What type of organization were you working in?
What type of organization were you working in? Percentage
Tech company48
Government or public sector12
Finance / insurance12
Media / entertainment7
Nonprofit4
Higher education4
Retail / e-commerce3
Health insurance3
Other7

Observations

Tech or tech adjacent clearly dominates with half the responses here. Past and current headlines strongly correlate to these results.

Lessons learned

Have strong technical and policy understanding of emerging tech

Think in terms of your skills and scope, not subject matter. I was a PM in accessibility who often said I’m a business professional not an a11y one. Don’t let a11y be the corner you paint yourself into. Soft skills matter just as much as technical


How did your accessibility job end?

Over 60% of us were swept up in a widespread layoff, while another 20% were laid off individually. 6% were fired, 8% resigned and 2% reported being re-org’d to a new role.

While the survey intent was to gather data from people who were laid off, 91% reported they lost their job. The other respondants reported their workload increased, resignations or change in role. It may be people perceived this survey as describing why they’re “open to work”.
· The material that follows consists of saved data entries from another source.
(** * padz.py: the Python client of the padz command-line tool

    A shallow embedding of [src/apis/padz.py].  The module shells out to the
    external [padz] executable, reads its JSON output and maps it to typed
    results or to exceptions.

    Python data is modelled as follows.
    - [str] is [string]; every character is a code point below 256.
    - [int] is [Z]; [bool] is [bool]; [None] is [JNull] among decoded values
      and [option] for optional arguments.
    - Objects decoded by [json.loads] are the inductive [value]; a [dict] is
      an association list in insertion order.
    - Exceptions are the inductive [exn]; a computation that may raise is an
      [outcome]; a computation that may also call [subprocess.run] lives in
      the monad [M], whose state is the list of the calls made so far.
    - The external world (what [subprocess.run] answers) and the library
      decoder [json.loads] are the two fields of the class [Platform]; the
      client and its properties are stated for every platform. *)

From Stdlib Require Import ZArith List String Ascii Bool Lia.
From Stdlib Require Import DecimalString.
Import ListNotations.

Local Open Scope string_scope.
Local Open Scope Z_scope.
Local Open Scope list_scope.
How did your accessibility job end?
How did your accessibility job end? Percentage
I was part of a widespread layoff 63
I was individually laid off 21
I voluntarily resigned 8
I was terminated or fired 6
Re-org to a different role 2

Takeaway

Large layoffs take place in spreadsheets, far removed from the day to day impact of our work. If current leadership doesn’t understand your work and its importance, they will overlook it when shown the proposal of job cuts — and they will not miss it.

Lessons learned

If I were to give any advice, it is to try to not take it personally, which is incredibly difficult.

Make friends in high places or make sure your supervisors understand your value. In my case, I didn’t want to play politics or suck up to anyone, which in part made it easy to eliminate my job.


How long had you been in that role?

Takeaways

Responses were evenly split between shorter and longer tenures; apparently not serving as an indicator of safety from layoff.

Lessons learned

Use the time you have to be productive but also to learn in anticipation of exit

Organization don’t care about who is being impacted or how many years you be have worked for the company. Whoever made the decision has a job and I don’t. Make a living from your hobby.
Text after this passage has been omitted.